Seth Lewis (judge)
Seth Lewis | |
---|---|
Born | Massachusetts | October 14, 1764
Died | November 15, 1848 | (aged 84)
Occupation(s) | Lawyer, judge, state legislator, plantation owner |
Seth Lewis (October 14, 1764–November 15, 1848) was an American lawyer and judge. He served as a state legislator in Tennessee, and as a judge in Mississippi Territory and Louisiana.
Biography
[edit]Lewis was the son of Ethan Lewis and Sybil Parmelee, and was said to have been born in Massachusetts.[1] He was brought to the lower Mississippi River valley by his parents in about 1774.[2] The family was originally from Connecticut and settled along the Big Black River.[3] Descendants represented that they had come to Mississippi as part of the Lyman colony.[4] The parents died of illness shortly after arrival, and the surviving children relocated to Iberville on Bayou Manchac,[4] or to Plaquemines, under the guardianship of their oldest brother Daniel Lewis, who then drowned in the Mississippi River while traveling to New Orleans on business.[3]
The surviving orphaned children were then apparently on their own, with Seth Lewis doing whatever work he could find to survive, including a stint as a tanner and shoemaker,[1] "until the year 1790, when being in Nashville, he contracted a friendship with Andrew Jackson and Col. Josiah Love, who persuaded him to study law."[3] From 1790 to 1793 Lewis read law with Josiah Love in Nashville.[5] Love had the largest law practice in Nashville and frequently partnered with Andrew Jackson and Howell Tatum, and following his death in 1793, Jackson "apparently assumed much of Love's practice."[5] Lewis was admitted to practice in various Tennessee courts beginning in 1795.[5] In 1793 Lewis married 19-year-old Nancy Hardeman,[6] one of the 15 children of Mary Perkins and Thomas Hardeman of Williamson County.[7] One of his sisters, Sarah Lewis, married U.S. Army officer Isaac Guion.[4] One of his brothers, Archibald Lewis, became "presiding judge of the Court of Common Pleas of Adams County, Mississippi."[8] Another sister, Lavinia, married late in life to Natchez planter Robert Ford.[4]
In 1796, along with Robert Weakley, Lewis represented Davidson County in the first session of the Tennessee House of Representatives.[9] In 1798 he was admitted to the federal bar of Tennessee.[10]
In 1800 John Adams appointed Lewis to be Chief Justice of Mississippi Territory.[5] Lewis came to Mississippi with his wife and several children and was licensed to practice and admitted to the Mississippi bar in July 1801.[2] However, according to a history of the bench and bar of Mississippi, "The governor reported, in February, 1802; 'A violent dispute has arisen between the two houses of assembly and Mr.

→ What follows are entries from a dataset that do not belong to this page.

(** C3, as the code has it: with a base module present and a valid anchor,
    a wildcard name is never tried as [basepath.*], but it does fall back
    to the base path: what the wildcard adds to the resolved set is the
    base path itself when that is a known module, and nothing otherwise.
    The names that are not wildcards resolve as they do without it. *)
Theorem wildcard_falls_back_to_base
    (level : Z) (m : string) (names : list string)
    (current_module : string) (known_modules : list (string * Path)) :
  1 <= level ->
  level <= Z.of_nat (length (Py.split "." current_module)) ->
  let segments := Py.split "." current_module in
  let anchor := take (length segments - Z.to_nat level) segments in
  let basepath := Py.join "." (anchor ++ Py.split "." m) in
  resolve_relative_import level (Some m) names current_module known_modules
  = resolve_relative_import level (Some m)
      (filter (fun n => n <> "*") names) current_module known_modules
    ∪ (if decide ("*" ∈ names /\ Py.contains known_modules basepath = true)
       then {[ basepath ]} else ∅)
  /\ basepath +:+ ".*"
     ∉ resolve_relative_import level (Some m) names current_module
                               known_modules.
Proof.
  intros Hlevel Hfits segments anchor basepath. split.
  - apply set_eq. intros x. rewrite elem_of_union.
    rewrite !(resolve_relative_elem known_modules level (Some m)) by done.
    fold segments anchor basepath. cbv zeta.
    setoid_rewrite list_elem_of_filter. split.
    + intros (n & Hn & Hx & [[Hne ->]|[Hwild ->]]).
      * left. exists n. auto 7.
      * destruct (decide (n = "*")) as [->|Hne].
        -- right. rewrite decide_True by done. by apply elem_of_singleton.
        -- left. exists n. destruct Hwild as [?|?]; [done|]. auto 8.
    + intros [(n & [Hne Hn] & Hx & Hcase)|Hx].
      * exists n. auto.
      * case_decide as Hd; [|by apply elem_of_empty in Hx].
        apply elem_of_singleton in Hx as ->. destruct Hd as [Hstar Hb].
        exists "*". auto 7.
  - rewrite (resolve_relative_elem known_modules level (Some m)) by done.
    fold segments anchor basepath. cbv zeta.
    intros (n & Hn & Hx & [[Hne Heq]|[_ Heq]]).
    + apply (dotted_inj basepath "*" n) in Heq. congruence.
    + by apply (dotted_longer basepath "*") in Heq.
Qed.

(** In [pkg/a.py], [from .b import *] resolves to [pkg.b]. *)
Lemma wildcard_falls_back_to_base_witness :
  resolve_relative_import 1 (Some "b") ["*"] "pkg.a"
    (build_module_registry Scenario.pkg_tree)
  = resolve_relative_import 1 (Some "b") [] "pkg.a"
      (build_module_registry Scenario.pkg_tree)
    ∪ {[ "pkg.b" ]}.
Proof.
  pose proof (wildcard_falls_back_to_base 1 "b" ["*"] "pkg.a"
                (build_module_registry Scenario.pkg_tree)) as H.
  destruct H as [H _]; [lia|vm_compute; congruence|].
  exact H.
Defined.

Lewis, the chief justice of this territory, who has many friends. Upon the petition of some citizens, the assembly authorized the taking of depositions as to the official conduct of the judge, with a view, I suppose, of exhibiting to Congress charges against the judge.' Among the old documents of the Department of Archives and History is & resolution, of both houses, providing that John Ellis, William Vousdan, and George Fitzgerald, attend at the government house, 'to take the depositions of sundry persons respecting the different complaints of Col. Thomas Green, Nathaniel Tomlinson and others against Governor Sargent and certain judges, by them complained of by petition respecting undue administration.'"[11] Lewis was caught up in larger power struggles, between the Federalists and the Democrat-Republicans, and under attack from Cato West and allies. According to one history of lawfare in territorial Mississippi, Lewis was an early "casualty of the political war. Some of the lawyers who were unhappy with Claiborne had complained about Lewis. The legislators joined the lawyers and threatened to impeach Lewis."[12] As such, Lewis resigned as chief Justice in April 1803.[5]

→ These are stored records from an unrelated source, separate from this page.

Definition _notify_observers (self : t) : Outcome unit * t :=
  notify_loop (_observers self) self.

Definition record_session_start (self : t) : Outcome unit * t :=
  _notify_observers (with_session self true false false).

Definition record_session_stop (self : t) : Outcome unit * t :=
  _notify_observers (with_session self false true false).

Definition record_session_pause (self : t) : Outcome unit * t :=
  _notify_observers (with_session self false false true).

Definition add_observer (self : t) (observer : Observer) : t :=
  with_observers self (_observers self ++ [observer]).

(** The three transition operations, as calls. *)
Inductive Transition : Type := Start | Stop | Pause.

Definition call (self : t) (c : Transition) : Outcome unit * t :=
  match c with
  | Start => record_session_start self
  | Stop => record_session_stop self
  | Pause => record_session_pause self
  end.

(** A sequence of calls; a caller may or may not go on after a call that
    raised, so the whole sequence is run whatever each call did. *)
Fixpoint calls (self : t) (cs : list Transition) : t :=
  match cs with
  | [] => self
  | c :: rest => calls (snd (call self c)) rest
  end.

Definition process_result (self : t) : option Image.t :=
  _process_result self.

Definition set_process_result (self : t) (image : option Image.t) : t :=
  mk (_observers self) (_session_is_started self)
     (_session_is_stopped self) (_session_is_paused self)
     (_web_server_is_running self) (_stacking_mode self)
     (_align_before_stacking self) image
     (_input_queue self) (_stack_queue self) (_process_queue self)
     (_save_queue self) (refreshed self).

Definition align_before_stacking (self : t) : bool :=
  _align_before_stacking self.

Definition set_align_before_stacking (self : t) (align : bool) : t :=
  mk (_observers self) (_session_is_started self)
     (_session_is_stopped self) (_session_is_paused self)
     (_web_server_is_running self) (_stacking_mode self)
     align (_process_result self)
     (_input_queue self) (_stack_queue self) (_process_queue self)
     (_save_queue self) (refreshed self).

Definition web_server_is_running (self : t) : bool :=
  _web_server_is_running self.

Definition with_web_server_is_running (self : t) (running : bool) : t :=
  mk (_observers self) (_session_is_started self)
     (_session_is_stopped self) (_session_is_paused self)
     running (_stacking_mode self)
     (_align_before_stacking self) (_process_result self)
     (_input_queue self) (_stack_queue self) (_process_queue self)
     (_save_queue self) (refreshed self).

(** The [web_server_is_running] setter. *)
Definition set_web_server_is_running (self : t) (running : bool)
  : Outcome unit * t :=
  _notify_observers (with_web_server_is_running self running).

(** [list.remove] on the observers: an observer equals itself only. *)
Fixpoint remove_first (who : nat) (observers : list Observer)
  : Outcome (list Observer) :=
  match observers with
  | [] => Raised ValueError
  | o :: rest =>
      if ident o =? who then Returned rest
      else bindO (remove_first who rest) (fun rest' => Returned (o :: rest'))
  end.

Definition remove_observer (self : t) (observer : Observer)
  : Outcome unit * t :=
  match remove_first (ident observer) (_observers self) with
  | Returned observers => (Returned tt, with_observers self observers)
  | Raised e => (Raised e, self)
  | Blocked => (Blocked, self)
  end.

End DataStore.

(** ** [pathlib.Path], POSIX flavour *)

Module Path.

(** A parsed path: its root ([""], ["/"] or ["//"]) and the components
    after it. *)
Record t : Type := mk { anchor : string; parts : list string }.

Fixpoint split_slash (s : string) (current : string) : list string :=
  match s with
  | EmptyString => [current]
  | String c tl =>
      if Ascii.eqb c "/"%char then current :: split_slash tl ""
      else split_slash tl (current ++ String c "")
  end.

(** [Path(s)]: empty components and ["."] are dropped. *)
Definition of_string (s : string) : t :=
  let root :=
    if String.prefix "//" s && negb (String.prefix "///" s) then "//"
    else if String.prefix "/" s then "/" else "" in
  mk root
     (filter (fun c => negb (String.eqb c "" || String.eqb c "."))
             (split_slash s "")).

(** [path.name]: the final component, [""] when there is none. *)
Definition name (p : t) : string := last (parts p) "".

(** [path.suffix] *)
Definition suffix (p : t) : string :=
  let name := name p in
  let i := rfind "."%char name in
  if ((0 <? i) && (i <? len name - 1))%Z then slice_from i name else "".

End Path.

(** ** [als.io.input] *)

Module Input.

(** What [astropy.io.fits] gives for one header/data unit. *)
Record HDU : Type := { data : ndarray; header : list (string * string) }.

(** What [rawpy] gives for an opened file; [color_desc] is the text that
    [raw_image.color_desc.decode()] returns. *)
Record RawPy : Type := {
  raw_pattern : option (list (list Z));
  color_desc : string;
  raw_image_visible : ndarray
}.

(** Everything outside the process: the configuration, the file system
    and the two decoding libraries.  [file_size p n] is what the [n]-th
    [QFileInfo(p).size()] of a creation event reads; Qt gives a size that
    is not negative, 0 for a file that is not there. *)
Record World : Type := {
  get_scan_folder_path : string;
  resolve : Path.t -> string;
  fits_open : string -> Outcome (list HDU);
  rawpy_imread : string -> Outcome RawPy;
  file_size : string -> nat -> N
}.

Inductive Level : Type := DEBUG | INFO | ERROR.

Inductive Message : Type :=
| FolderScannerStarted
| StoppingFolderScanner
| FolderScannerStopped
| FileMoveDetected (image_path : string)
| FileCreationDetected (image_path : string)
| FileSize (image_path : string) (size : N)
| FileFullyWritten (image_path : string)
| InputQueuePurged
| InputQueueSize (size : Z)
| SuccessfulImageRead (file_path_str : string)
| ErrorReadingFromFile (file_path_str : string) (error : PyExn).

Inductive Reader : Type := FitReader | RawReader.

(** The mutable state that the module works on: the scanner's
    [_observer] (the folder it is scheduled on), [STORE.scan_in_progress],
    the module's [_IMAGE_INPUT_QUEUE], what went to [_LOGGER], and which
    reader was entered for which path. *)
Record State : Type := mkState {
  _observer : option string;
  scan_in_progress : bool;
  _IMAGE_INPUT_QUEUE : Queue.t Image.t;
  logged : list (Level * Message);
  reader_calls : list (Reader * Path.t)
}.

Definition initial : State :=
  mkState None false (Queue.init 0) [] [].

Definition M (A : Type) : Type := State -> Outcome A * State.

Definition ret (A : Type) (a : A) : M A := fun s => (Returned a, s).

Definition bind (A B : Type) (m : M A) (k : A -> M B) : M B :=
  fun s =>
    match m s with
    | (Returned a, s1) => k a s1
    | (Raised e, s1) => (Raised e, s1)
    | (Blocked, s1) => (Blocked, s1)
    end.

Definition lift (A : Type) (o : Outcome A) : M A := fun s => (o, s).

(** [try: body / except ...: handler]: [handler e] is [None] when no
    clause matches [e]. *)
Definition try_except (A : Type) (body : M A)
    (handler : PyExn -> option (M A)) : M A :=
  fun s =>
    match body s with
    | (Raised e, s1) =>
        match handler e with
        | Some h => h s1
        | None => (Raised e, s1)
        end
    | r => r
    end.

Notation "x <- m ;; k" := (bind m (fun x => k))
  (at level 61, m at next level, right associativity).
Notation "m ;;; k" := (bind m (fun _ => k))
  (at level 61, right associativity).

Definition log_ (level : Level) (msg : Message) : M unit :=
  fun s =>
    (Returned tt,
     mkState (_observer s) (scan_in_progress s) (_IMAGE_INPUT_QUEUE s)
             (logged s ++ [(level, msg)]) (reader_calls s)).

In April 1807 Lewis was commissioned to be attorney general for Adams, Jefferson, Wilkinson, and Claiborne counties, in Mississippi Territory,[5] because "an act of 1807 required two attorneys-general, east and west of Pearl river. Poindexter resigned early in 1807 to go to Congress, and was succeeded west of Pearl, by Seth Lewis, ex-judge. Upon the resignation of the latter, William B. Shields was appointed in September, 1808."[11] As part of a larger political purge, Governor Robert Williams ordered Lewis "to bring libel suits against George Poindexter, Col. Joshua Baker who was president of the legislative council, and printer John Shaw."[13]

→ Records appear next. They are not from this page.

Lemma equiv_not_less e x y :
  equiv less e x = true -> equiv less e y = true -> less x y = false.
Proof.
  unfold equiv. rewrite !andb_true_iff, !negb_true_iff.
  intros [Hex Hxe] [Hey Hye].
  destruct (less x y) eqn:Hxy; [|reflexivity].
  destruct (less_cotrans less x e y Hxy) as [H|H]; congruence.
Qed.

Lemma Swap_adjacent data j x y :
  data !! j = Some y -> data !! S j = Some x ->
  data = take j data ++ y :: x :: drop (S (S j)) data /\
  sort.Swap data (S j) j = take j data ++ x :: y :: drop (S (S j)) data.
Proof.
  intros Hy Hx.
  assert (Hdata : data = take j data ++ y :: x :: drop (S (S j)) data).
  { rewrite <- (take_drop j data) at 1. f_equal.
    rewrite (drop_S data y j Hy). f_equal. apply drop_S. exact Hx. }
  split; [exact Hdata|].
  unfold sort.Swap. rewrite Hx, Hy.
  assert (Hlen : length (take j data) = j).
  { apply length_take_le. apply lookup_lt_Some in Hy. lia. }
  rewrite Hdata at 1.
  rewrite (insert_app_r_alt (take j data) _ (S j)) by lia.
  rewrite Hlen. replace (S j - j) with 1 by lia. cbn [insert list_insert].
  rewrite (insert_app_r_alt (take j data) _ j) by lia.
  rewrite Hlen, Nat.sub_diag. reflexivity.
Qed.

Lemma filter_swap_adjacent (p : A -> bool) (l1 l2 : list A) x y :
  (p x = true -> p y = true -> False) ->
  List.filter p (l1 ++ x :: y :: l2) = List.filter p (l1 ++ y :: x :: l2).
Proof.
  intros Hnot. rewrite !List.filter_app. f_equal. cbn [List.filter].
  destruct (p x) eqn:Hx, (p y) eqn:Hy; try reflexivity.
  exfalso. apply Hnot; reflexivity.
Qed.

Lemma insertDown_stable e a (j : nat) :
  forall data,
    j < length data ->
    stable_on less e data (sort.insertDown less a j data).
Proof.
  unfold stable_on.
  induction j as [|j' IH]; intros data Hlen; [reflexivity|].
  cbn [sort.insertDown].
  destruct (lookup_lt_is_Some_2 data (S j')) as [x Hx]; [lia|].
  destruct (lookup_lt_is_Some_2 data j') as [y Hy]; [lia|].
  rewrite (Less_lookup less data (S j') j' x y Hx Hy).
  destruct ((a <? S j')%nat && less x y) eqn:Htest; [|reflexivity].
  apply andb_true_iff in Htest. destruct Htest as [_ Hxy].
  rewrite IH by (rewrite Swap_length; lia).
  destruct (Swap_adjacent data j' x y Hy Hx) as [Hdata Hswap].
  rewrite Hswap. rewrite Hdata at 3.
  apply filter_swap_adjacent.
  intros Hex Hey. rewrite (equiv_not_less e x y Hex Hey) in Hxy. discriminate.
Qed.

Lemma insertDown_length a (j : nat) :
  forall data, length (sort.insertDown less a j data) = length data.
Proof.
  induction j as [|j' IH]; intros data; [reflexivity|].
  cbn [sort.insertDown].
  destruct ((a <? S j')%nat && sort.Less less data (S j') j'); [|reflexivity].
  rewrite IH. apply Swap_length.
Qed.

Lemma insertionLoop_stable e a (n : nat) :
  forall i data,
    i + n <= length data ->
    stable_on less e data (sort.insertionLoop less a n i data).
Proof.
  unfold stable_on.
  induction n as [|n IH]; intros i data Hlen; [reflexivity|].
  cbn [sort.insertionLoop].
  rewrite IH by (rewrite insertDown_length; lia).
  apply (insertDown_stable e a i data). lia.
Qed.

(** A slice of at most twelve elements is sorted by insertion. *)
Lemma Slice_short `{!sort.Random} (x : list A) :
  length x <= 12 ->
  sort.Slice less x = sort.insertionSort_func less x 0 (length x).
Proof.
  intros Hshort. unfold sort.Slice, sort.pdqsort_func.
  rewrite pdqsort_loop_unfold.
  replace (length x - 0) with (length x) by lia.
  assert (Hle : (length x <=? sort.maxInsertion)%nat = true).
  { apply Nat.leb_le. exact Hshort. }
  rewrite Hle. reflexivity.
Qed.

(** On at most twelve elements [sort.Slice] is stable. *)
Lemma Slice_short_stable `{!sort.Random} e (x : list A) :
  length x <= 12 -> stable_on less e x (sort.Slice less x).
Proof.
  intros Hshort. rewrite (Slice_short x Hshort).
  unfold sort.insertionSort_func.
  destruct x as [|x0 x']; [reflexivity|].
  apply insertionLoop_stable. cbn [length]. lia.
Qed.

End Stability.

Section DateStability.
Context `{!sort.Random}.

(** C3, as the code has it.  The sort keeps the records of equal date
    (both empty, both unparseable, or the same day) in their order when
    there are at most twelve records; whatever their number the result
    is a rearrangement of the records; and without a sort keyword the
    records are left as they are. *)
Theorem date_sort_stable_when_short (query : string) (employees : list EmployeeInfo) :
  (length employees <= 12 ->
   forall emp, stable_on dateLess emp employees (sortStage query employees)) /\
  sortStage query employees ≡ₚ employees /\
  (wantsDateSort query = false -> sortStage query employees = employees).
Proof.
  split; [|split].
  - intros Hshort emp. destruct (wantsDateSort query) eqn:Hwants.
    + rewrite (sortStage_sorts query employees Hwants).
      apply (Slice_short_stable dateLess emp employees Hshort).
    + rewrite (sortStage_keeps query employees Hwants). reflexivity.
  - destruct (wantsDateSort query) eqn:Hwants.
    + rewrite (sortStage_sorts query employees Hwants).
      apply (Slice_sorts dateLess employees).
    + rewrite (sortStage_keeps query employees Hwants). reflexivity.
  - apply sortStage_keeps.
Qed.

End DateStability.

Lemma date_sort_stable_when_short_witness :
  length tiedDates <= 12 /\
  wantsDateSort "last 7 deactivated" = true /\
  map FirstName (@sortStage sort.xorshift "last 7 deactivated" tiedDates)
    = ["Gus"; "Bob"; "Eve"; "Cid"; "Fay"; "Ann"; "Dan"] /\
  List.filter (equiv dateLess (dated "Bob" "2023-01-01")) tiedDates
    = [dated "Bob" "2023-01-01"; dated "Eve" "2023-01-01"] /\
  List.filter (equiv dateLess (dated "Cid" "n/a")) tiedDates
    = [dated "Cid" "n/a"; dated "Fay" "n/a"] /\
  List.filter (equiv dateLess (dated "Ann" EmptyString)) tiedDates
    = [dated "Ann" EmptyString; dated "Dan" EmptyString] /\
  (forall emp,
     stable_on dateLess emp tiedDates
       (@sortStage sort.xorshift "last 7 deactivated" tiedDates)) /\
  @sortStage sort.xorshift "last 7 deactivated" tiedDates ≡ₚ tiedDates /\
  @sortStage sort.xorshift "all employees" tiedDates = tiedDates.
Proof.
  split; [simpl; lia|]. split; [reflexivity|]. split; [reflexivity|].
  split; [reflexivity|]. split; [reflexivity|]. split; [reflexivity|].
  split; [|split].
  - apply (proj1 (@date_sort_stable_when_short sort.xorshift
                    "last 7 deactivated" tiedDates)).
    simpl. lia.
  - apply (proj1 (proj2 (@date_sort_stable_when_short sort.xorshift
                           "last 7 deactivated" tiedDates))).
  - apply (proj2 (proj2 (@date_sort_stable_when_short sort.xorshift
                           "all employees" tiedDates))).
    reflexivity.
Defined.

(** C3, as stated, fails: on thirteen records the sort moves the dated
    record to the head through a partition, and leaves the twelve records
    without a date, which compare as equal, as G, C, D, E, F, A, H, I, J,
    K, L, B. *)
Lemma date_sort_unstable_counterexample :
  wantsDateSort "last" = true /\
  map FirstName (@sortStage sort.xorshift "last" thirteen)
    = ["M"; "G"; "C"; "D"; "E"; "F"; "A"; "H"; "I"; "J"; "K"; "L"; "B"] /\
  equiv dateLess (dated "A" EmptyString) (dated "G" EmptyString) = true /\
  ~ stable_on dateLess (dated "A" EmptyString) thirteen
      (@sortStage sort.xorshift "last" thirteen).
Proof.
  split; [reflexivity|]. split; [reflexivity|]. split; [reflexivity|].
  unfold stable_on. vm_compute. discriminate.
Qed.

(** ** The pipeline as a whole *)

Section Pipeline.
Context `{!strings.Text} `{!sort.Random}.

(** Off the lookup path, and when the filtered records decode,
    [ProcessQuery] is the three stages and the formatter in a row. *)
Lemma ProcessQuery_stages (jsonData : list object) (text : string)
    (employees : list EmployeeInfo) :
  isSpecificEmployeeSearch (strings.ToLower text) = false ->
  json.Unmarshal (fst (Get (filterStage jsonData (strings.ToLower text))))
    = (employees, None) ->
  ProcessQuery jsonData text
  = formatStage (strings.ToLower text)
      (limitStage (strings.ToLower text)
         (sortStage (strings.ToLower text) employees)).
Proof.
  intros Hlist Hdecode. unfold ProcessQuery. rewrite Hlist.
  destruct (Get (filterStage jsonData (strings.ToLower text))) as [result jq].
  cbn [fst] in Hdecode. cbn [json.Marshal]. rewrite Hdecode. reflexivity.
Qed.

End Pipeline.

(** The examples of the specification, on the ASCII instance. *)

Example example_last_two_deactivated :
  ProcessQuery (H := strings.ascii) (H0 := sort.xorshift)
    (json.MarshalEmployees fiveDates) "last 2 deactivated"
  = ("Found 2 employees:" +:+ fmt.nl +:+ fmt.nl +:+
     "1. Dan Doe (Deactivated on 2024-01-01)" +:+ fmt.nl +:+
     "2. Bob Doe (Deactivated on 2023-06-01)" +:+ fmt.nl, None).
Proof. vm_compute. reflexivity. Qed.

Example example_when_was_john_doe_deactivated :
  ProcessQuery (H := strings.ascii) (H0 := sort.xorshift)
    (json.MarshalEmployees
       [ {| FirstName := "John"; LastName := "Doe"; Email := EmptyString;
            Title := EmptyString; Deactivated := true;
            DeactivatedDate := "2022-03-15" |} ])
    "when was John Doe deactivated"
  = ("Employee: John Doe" +:+ fmt.nl +:+ "Status: Deactivated" +:+ fmt.nl +:+
     "Deactivation Date: 2022-03-15" +:+ fmt.nl, None).
Proof. vm_compute. reflexivity. Qed.

Example example_show_as_table :
  ProcessQuery (H := strings.ascii) (H0 := sort.xorshift)
    (json.MarshalEmployees [john; jane]) "show as table"
  = ("| Name | Title | Email | Status | Deactivation Date |" +:+ fmt.nl +:+
     "|------|-------|-------|--------|------------------|" +:+ fmt.nl +:+
     "| John Doe | Software Engineer | john.doe@example.com | Active |  |" +:+ fmt.nl +:+
     "| Jane Roe | Marketing Manager | jane.roe@example.com | Active |  |" +:+ fmt.nl,
     None).
Proof. vm_compute. reflexivity. Qed.

(** ** Substrings *)

Lemma HasPrefix_spec (s prefix : string) :
  strings.HasPrefix s prefix = true <-> exists rest, s = prefix +:+ rest.
Proof.
  unfold strings.HasPrefix. revert s.
  induction prefix as [|a p IH]; intros s.
  - split; [intros _; exists s; reflexivity|intros _; destruct s; reflexivity].
  - destruct s as [|b s'].
    + split; [discriminate|]. intros [rest Hrest]. rewrite append_cons in Hrest.
      discriminate.
    + cbn [String.prefix]. destruct (ascii_dec a b) as [->|Hab].
      * rewrite IH. split; intros [rest Hrest]; exists rest.
        -- rewrite append_cons, Hrest. reflexivity.
        -- rewrite append_cons in Hrest. congruence.
      * split; [discriminate|]. intros [rest Hrest]. rewrite append_cons in Hrest.
        congruence.
Qed.

Lemma Contains_unfold (s substr : string) :
  strings.Contains s substr =
  strings.HasPrefix s substr ||
  match s with
  | EmptyString => false
  | String _ s' => strings.Contains s' substr
  end.
Proof. destruct s; reflexivity. Qed.

(** [strings.Contains(s, substr)] holds when [s] is some text, then
    [substr], then some text. *)
Lemma Contains_spec (s substr : string) :
  strings.Contains s substr = true <->
  exists before after, s = before +:+ substr +:+ after.
Proof.
  split.
  - induction s as [|c s' IH]; rewrite Contains_unfold; intros Hc;
      apply orb_true_iff in Hc as [Hp|Hc]; try discriminate.
    + apply HasPrefix_spec in Hp as [rest ->]. exists EmptyString, rest. reflexivity.
    + apply HasPrefix_spec in Hp as [rest ->]. exists EmptyString, rest. reflexivity.
    + destruct (IH Hc) as (before & after & ->).
      exists (String c before), after. rewrite append_cons. reflexivity.
  - intros (before & after & ->).
    induction before as [|c before' IH]; rewrite Contains_unfold.
    + apply orb_true_iff. left. apply HasPrefix_spec. exists after. reflexivity.
    + apply orb_true_iff. right. rewrite append_cons. exact IH.
Qed.

(** A text that contains a word contains what the word contains. *)
Lemma Contains_trans (s word substr : string) :
  strings.Contains s word = true ->
  strings.Contains word substr = true ->
  strings.Contains s substr = true.
Proof.
  rewrite !Contains_spec. intros (b1 & a1 & ->) (b2 & a2 & ->).
  exists (b1 +:+ b2), (a2 +:+ a1). rewrite !append_assoc. reflexivity.
Qed.

Lemma Contains_none (s word substr : string) :
  strings.Contains s substr = false ->
  strings.Contains word substr = true ->
  strings.Contains s word = false.
Proof.
  intros Hnone Hword. destruct (strings.Contains s word) eqn:Hs; [|reflexivity].
  rewrite (Contains_trans s word substr Hs Hword) in Hnone. discriminate.
Qed.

In 1810, Lewis "removed to Attakapas, La., (having received the appointment of Parish Judge,) where he purchased a large tract of land, and engaged in planting."[3] His ownership of lands in Louisiana was not solitary enterprise but conducted in some company with his Hardeman brothers-in-law, John Hardeman, who "acquired property below Pointe Coupee near Baton Rouge," Thomas Hardeman, Peter Hardeman, and Blackstone Hardeman, "with much financial aid from old Thomas Hardeman, operated a kind of annex to their Tennessee enterprises in Attakapas and Opelousas, Louisiana."[14] Lewis ran a cotton plantation but when that failed he transitioned into sugar.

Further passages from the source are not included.